As the Guardian put it in a 2012 article, “Despite its reputation as a left-wing utopia, Sweden is now a laboratory for right-wing radicalism.” The article noted the six-storey St. Göran hospital in Stockholm, which is run as a corporation by the Swedish-based private healthcare provider Capio, pointed out that Sweden has the largest per capita private equity market in Europe. “The key to this takeover was allowing private firms to enter the healthcare market, introducing competition into what had been one of the world’s most socialised medical systems,” the article continued.
Sweden plunged from having one of the best healthcare systems in Europe to one that is chronically overstretched. In 2015, local authority statistics revealed that Swedish hospitals had one of the worst ratios of beds per head of population in Europe, with just 2.5 beds for every 1,000 people. This was less than Ireland and the United Kingdom with 2.6 beds.
In 2017, the Svenska Dagbladet reported that around 10,000 hospital beds had been cut from the healthcare system over the previous two decades. While Sweden’s population rose by 13 percent since the 1990s, the number of beds in the public healthcare system dropped by 30 percent by 2017. “This is being talked about as if it were a natural disaster. It is not a natural disaster, but about the complete ignorance of those in power,” Märit Halmin, an intensive care doctor in Stockholm, told the newspaper at the time.
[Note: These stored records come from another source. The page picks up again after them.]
Lemma updateReceivedTime_effect_witness :
  lookup_work "work-1" (history counting_stores) = Some waiting_work /\
  exists w',
    lookup_work "work-1"
      (history (exec (updateReceivedTime sample_clock sample_user "work-1"
                        (Some "received")) counting_stores)) = Some w' /\
    status w' = Progress /\
    received_time w' = Some 1000 /\
    messages w' = [{| log_timestamp := 1000; log_message := "received";
                      log_source := None |}].
Proof.
  split; [reflexivity|].
  destruct (updateReceivedTime_effect sample_clock sample_user "work-1"
              (Some "received") counting_stores waiting_work eq_refl)
    as (script & w' & _ & Hw' & _ & Hs & Hr & Hmsg & _).
  exists w'. split; [done|]. split; [done|]. split; [done|].
  by rewrite (Hmsg "received" eq_refl ltac:(discriminate)).
Defined.

Lemma reportActionImport_on_missing_record_witness :
  lookup_work "work-1" (history orphan_counters) = None /\
  redis orphan_counters !! "work-1" = Some three_expected /\
  exists st1 t1,
    reportActionImport sample_clock sample_user "work-1" None orphan_counters =
      (Ok "work-1", st1) /\
    history st1 = [] /\
    redis st1 !! "work-1" = Some t1 /\
    WorkTracing.import_processed_number t1 = 1.
Proof.
  split; [reflexivity|]. split; [reflexivity|].
  destruct (reportActionImport_on_missing_record sample_clock sample_user "work-1"
              None orphan_counters three_expected eq_refl eq_refl)
    as (st1 & t1 & Hh & Ht1 & Hp & _ & _ & Hok).
  exists st1, t1. split; [|done].
  apply Hok; [reflexivity|]. cbn. lia.
Defined.

Lemma updateProcessedTime_finalizes_on_equal_doubles_witness :
  lookup_work "work-1" (history counting_stores) = Some waiting_work /\
  redis counting_stores !! "work-1" = Some three_expected /\
  exists w',
    lookup_work "work-1"
      (history (exec (updateProcessedTime sample_clock sample_user "work-1" None false)
                  counting_stores)) = Some w' /\
    processed_time w' = Some 1000 /\
    status w' = Wait.
Proof.
  split; [reflexivity|]. split; [reflexivity|].
  destruct (updateProcessedTime_finalizes_on_equal_doubles sample_clock sample_user
              "work-1" None false counting_stores waiting_work three_expected
              eq_refl eq_refl)
    as (w' & Hw' & Hp & _ & _ & _ & Hkeep).
  exists w'. split; [done|]. split; [done|].
  destruct Hkeep as (Hs & _); [cbn; lia ..|cbn; discriminate|].
  by rewrite Hs.
Defined.

(** Beyond 2^53 two different counters can be one double: with
    9007199254740992 processed of 9007199254740993 expected,
    [updateProcessedTime] finalizes the work. *)
Lemma updateProcessedTime_rounds_large_counters :
  exists w',
    lookup_work "work-1"
      (history (exec (updateProcessedTime sample_clock sample_user "work-1" None false)
                  rounding_stores)) = Some w' /\
    status w' = Complete /\
    completed_number w' = Some 9007199254740992.
Proof. eexists. split; [vm_compute; reflexivity|]. by split. Qed.

Lemma deleteWork_removes_record_and_counters_witness :
  lookup_work "work-1" (history counting_stores) = Some waiting_work /\
  exists st',
    deleteWork "work-1" counting_stores = (Ok (Some "work-1"), st') /\
    lookup_work "work-1" (history st') = None /\
    redis st' !! "work-1" = None.
Proof.
  split; [reflexivity|].
  destruct (deleteWork_removes_record_and_counters "work-1" counting_stores
              waiting_work eq_refl)
    as (st' & Hrun & Hh & Hr & _).
  by exists st'.
Defined.

Lemma commands_keep_unique_ids_witness :
  unique_ids counting_stores /\
  unique_ids (commands sample_commands counting_stores).
Proof.
  split; [exact unique_ids_counting_stores|].
  apply (commands_keep_unique_ids sample_commands counting_stores).
  exact unique_ids_counting_stores.
Defined.

Lemma commands_keep_paired_witness :
  paired counting_stores /\
  reports_on_counted_works sample_commands counting_stores /\
  paired (commands sample_commands counting_stores).
Proof.
  assert (reports_on_counted_works sample_commands counting_stores) as Hguard.
  { unfold sample_commands. cbn [reports_on_counted_works].
    split; [done|]. split; [|done].
    apply (bool_decide_unpack _). by vm_compute. }
  split; [exact paired_counting_stores|]. split; [exact Hguard|].
  apply (commands_keep_paired sample_commands counting_stores).
  - exact paired_counting_stores.
  - exact Hguard.
Defined.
The results of these policies, implemented by the entire political establishment from the right-wing Moderates to the ex-Stalinist Left Party, are now plain for all to see.
In the greater Stockholm area, where most coronavirus cases have been registered, health authorities have been forced to appeal for volunteers due to overstretched resources and the absence of uninfected staff. Some 6,500 trained doctors, nurses, and students signed up to assist. In a 24-hour period from Tuesday to Wednesday, 45 patients died in the Stockholm region.
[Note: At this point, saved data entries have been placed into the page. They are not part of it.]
(** * MediaToURL: the upload registry of [server.js]

    A shallow embedding of the Express handlers of [src/server.js] and the
    properties of the in-memory registry ([filesDatabase], [statsDatabase])
    they maintain.

    Conventions of the embedding:
    - the counters are [Z]: they move by one per request and never exceed
      the length of [filesDatabase] (see [total_never_exceeds_stored]), so
      they stay where JavaScript numbers are exact integers;
    - a property that may be [undefined] is an [option string], and the empty
      string is the only falsy string;
    - the handlers run in a small monad [JS] with state and exceptions, in
      which a [throw] keeps every mutation made before it (as in JavaScript);
    - Cloudinary is an oracle supplied by the environment of each request;
      every call made to it is appended to [cloudinaryCalls];
    - a request is handled from its first line to its response before the
      next one starts: the [await] of the delete handler and the callback of
      the upload handler are taken as soon as the provider has answered.

    The section on requests in flight lifts the last convention: there a
    handler is the two pieces [start] and [resume], and other requests may
    be handled between the two. *)

From Stdlib Require Import ZArith Lia Ascii String.
From stdpp Require Import base strings list.

Local Open Scope string_scope.
Local Open Scope Z_scope.

(** ** JavaScript helpers *)

(** [s.startsWith(p)] *)
Definition startsWith (s p : string) : bool := String.prefix p s.

(** Truthiness of a string-or-undefined value. *)
Definition truthy (v : option string) : bool :=
  match v with
  | None => false
  | Some s => negb (String.eqb s "")
  end.

(** [a || b] where [b] is a string. *)
Definition js_or (a : option string) (b : string) : string :=
  match a with
  | Some s => if String.eqb s "" then b else s
  | None => b
  end.

(** [l.findIndex(p)]: the index of the first element satisfying [p], or -1. *)
Fixpoint findIndex {A : Type} (p : A -> bool) (l : list A) : Z :=
  match l with
  | [] => -1
  | x :: l' =>
      if p x then 0
      else let i := findIndex p l' in
           if i =? -1 then -1 else i + 1
  end.

(** [l.splice(start, 1)]: the array after the call. *)
Definition splice1 {A : Type} (start : Z) (l : list A) : list A :=
  let len := Z.of_nat (length l) in
  let actualStart := if start <? 0 then Z.max (len + start) 0 else Z.min start len in
  delete (Z.to_nat actualStart) l.

(** ** Data model *)

(** [fileData], lines 91-101. *)
Record FileRecord := {
  id : string;
  name : string;
  type : string;
  size : Z;
  url : string;
  thumbnail : string;
  timestamp : string;
  format : option string;
  resourceType : option string
}.

(** [statsDatabase], lines 34-39. *)
Record Stats := {
  totalUploads : Z;
  totalImages : Z;
  totalVideos : Z;
  totalOthers : Z
}.

(** [req.file] as multer's memory storage provides it. *)
Record UploadedFile := {
  originalname : string;
  mimetype : string;
  file_size : Z;
  buffer : string
}.

(** The options object passed to [upload_stream], lines 74-79. *)
Record UploadOptions := {
  resource_type : string;
  folder : string;
  use_filename : bool;
  unique_filename : bool
}.

(** The fields of Cloudinary's upload result that the callback reads. *)
Record UploadResult := {
  public_id : string;
  secure_url : string;
  thumbnail_url : option string;
  result_format : option string;
  result_resource_type : option string
}.
Definition header (k : string) (v : value) : ApiRequest -> ApiRequest :=
  withOptions (fun o => mkOptions (<[k := v]> (headers o)) (params o) (fields o) (responseType o)).

Definition param (k : string) (v : value) : ApiRequest -> ApiRequest :=
  withOptions (fun o => mkOptions (headers o) (<[k := v]> (params o)) (fields o) (responseType o)).

Definition field (k : string) (v : value) : ApiRequest -> ApiRequest :=
  withOptions (fun o => mkOptions (headers o) (params o) (<[k := v]> (fields o)) (responseType o)).

Definition parseAs (t : ResponseType) : ApiRequest -> ApiRequest :=
  withOptions (fun o => mkOptions (headers o) (params o) (fields o) (Some t)).

(** [this.httpClient(url)]: a client for [url] with nothing set yet. *)
Definition httpClient (url : string) : ApiRequest :=
  mkRequest url (mkOptions ∅ ∅ ∅ None).

(** ** The driver's constants *)

Module Defaults.
Definition authorizeUrl := "https://www.tiktok.com/v2/auth/authorize/".
Definition accessTokenUrl := "https://open.tiktokapis.com/v2/oauth/token/".
Definition userInfoUrl := "https://open.tiktokapis.com/v2/user/info/".
End Defaults.

Definition codeParamName := "code".
Definition errorParamName := "error".
Definition stateCookieName := "tiktok_oauth_state".
Definition stateParamName := "state".
Definition scopeParamName := "scope".
Definition scopesSeparator := " ".

Definition userProfileFields : list string :=
  ["open_id"; "union_id"; "avatar_url"; "avatar_url_100"; "avatar_large_url";
   "display_name"].

(** ** Request customisation *)

(** Method chaining on a builder. *)
Notation "r |> f" := (f r) (at level 45, left associativity, only parsing).

(** [error] is what the engine's [getError] answers for the inbound
    request: a string or [null]. *)
Definition accessDenied (error : option string) : bool :=
  match error with
  | None | Some "" => false
  | Some e => bool_decide (e = "invalid_request")
  end.
Definition install_full : M bool :=
  colored_print "============================================================" ;;
  colored_print "    Claude Code Windows Installer" ;;
  colored_print "============================================================" ;;
  ok <- check_prerequisites ;;
  if negb ok then ret false
  else
    go_on <- wsl_section ;;
    if negb go_on then ret false
    else
      go_on <- ubuntu_section ;;
      if negb go_on then ret false
      else
        go_on <- environment_section ;;
        if negb go_on then ret false
        else
          go_on <- claude_section ;;
          if negb go_on then ret false
          else
            go_on <- context_menu_section ;;
            if negb go_on then ret false
            else
              show_success_message ;;
              ret true.

Definition install_context_menu_only : M bool :=
  colored_print "Installing Claude Code context menu integration..." ;;
  ok <- check_prerequisites ;;
  if negb ok then ret false
  else
    claude <- is_claude_installed ;;
    go_on <-
      (if negb claude
       then
         colored_print "WARNING: Claude Code not found in WSL Ubuntu!" ;;
         colored_print
           "Make sure you have WSL, Ubuntu, and Claude Code installed first." ;;
         answer <- input "Do you want to continue anyway? (y/n): " ;;
         let continue_anyway := Str.lower answer in
         ret (Str.is_yes continue_anyway)
       else ret true) ;;
    if negb go_on then ret false
    else install_context_menu.

Definition uninstall : M bool :=
  colored_print "Uninstalling Claude Code context menu..." ;;
  ok <- check_prerequisites ;;
  if negb ok then ret false
  else
    menu <- is_installed ;;
    if negb menu
    then
      colored_print "✓ Claude Code context menu is not installed" ;;
      ret true
    else uninstall_context_menu.

Definition status_line (name : string) (installed : bool) : string :=
  name +:+ (if installed then ": ✓ Installed" else ": ✗ Not installed").

Definition show_status : M unit :=
  colored_print "============================================================" ;;
  colored_print "    Claude Code Installation Status" ;;
  colored_print "============================================================" ;;
  wsl_installed <- is_wsl_installed ;;
  colored_print (status_line "WSL" wsl_installed) ;;
  ubuntu_installed <- is_ubuntu_installed ;;
  colored_print (status_line "Ubuntu" ubuntu_installed) ;;
  when (negb ubuntu_installed)
    (try_except
       (result <- run_command ["wsl"; "-l"; "-v"] false ;;
        let clean_output :=
          Str.strip (Str.remove_char Str.NUL (stdout result)) in
        colored_print ("Debug - WSL list raw output: " +:+ stdout result) ;;
        colored_print ("Debug - WSL list cleaned output: " +:+ clean_output) ;;
        colored_print "Debug - Return code" ;;
        colored_print
          ("Debug - Looking for 'ubuntu' in: " +:+ Str.lower clean_output))
       (any_exception
          (colored_print "Debug - WSL list command failed"))) ;;
  claude_installed <- is_claude_installed ;;
  colored_print (status_line "Claude Code" claude_installed) ;;
  context_installed <- is_installed ;;
  colored_print (status_line "Context Menu" context_installed).

End ClaudeInstaller.

(** ** main *)

Record Args := mkArgs {
  arg_context_only : bool;
  arg_uninstall : bool;
  arg_status : bool;
  arg_gui : bool;
  arg_console : bool
}.

(** [len(sys.argv) == 1]: no flag was given. *)
Definition no_arguments (a : Args) : bool :=
  negb (arg_context_only a || arg_uninstall a || arg_status a
        || arg_gui a || arg_console a).

(** [gui = ClaudeInstallerGUI(); gui.run()] *)
Definition run_gui : M unit :=
  fun w =>
    if tk_available w
    then mkOutcome (Ret tt) w [GuiMainloop]
    else mkOutcome (Raise TclError) w [].

Definition exit_status (success : bool) : Z := if success then 0%Z else 1%Z.

(** The process exit status of one invocation. *)
Definition main (args : Args) : M Z :=
  finished <-
    (if no_arguments args && negb (arg_console args)
     then
       try_except
         (run_gui ;; ret true)
         (any_exception
            (emit (Printed "GUI failed to start") ;;
             emit (Printed "Falling back to console mode...") ;;
             ret false))
     else ret false) ;;
  if (finished : bool) then ret 0%Z
  else
    try_except
      (if arg_status args
       then ClaudeInstaller.show_status ;; ret 0%Z
       else if arg_uninstall args
       then success <- ClaudeInstaller.uninstall ;; ret (exit_status success)
       else if arg_context_only args
       then
         success <- ClaudeInstaller.install_context_menu_only ;;
         ret (exit_status success)
       else if arg_gui args
       then run_gui ;; ret 0%Z
       else success <- ClaudeInstaller.install_full ;; ret (exit_status success))
      (any_exception
         (colored_print "\nUnexpected error" ;;
          ret 1%Z)).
A nurse at Karolinska University Hospital reported that staff work 12.5-hour shifts, caring for three times more patients than normal. A field hospital capable of caring for 140 patients has also been established.
Reflecting growing shortages of protective equipment, the Public Health Agency relaxed its recommendations for protective clothing for health care workers, allowing each regional health authority to pursue its own approach. A Facebook group criticising the reduced requirements got over 30,000 members in a matter of days. “We’re fighting for masks, visors and gloves. It’s basic protective equipment,” said ambulance nurse Ann-Jasmin Wikström, one of the page’s organisers.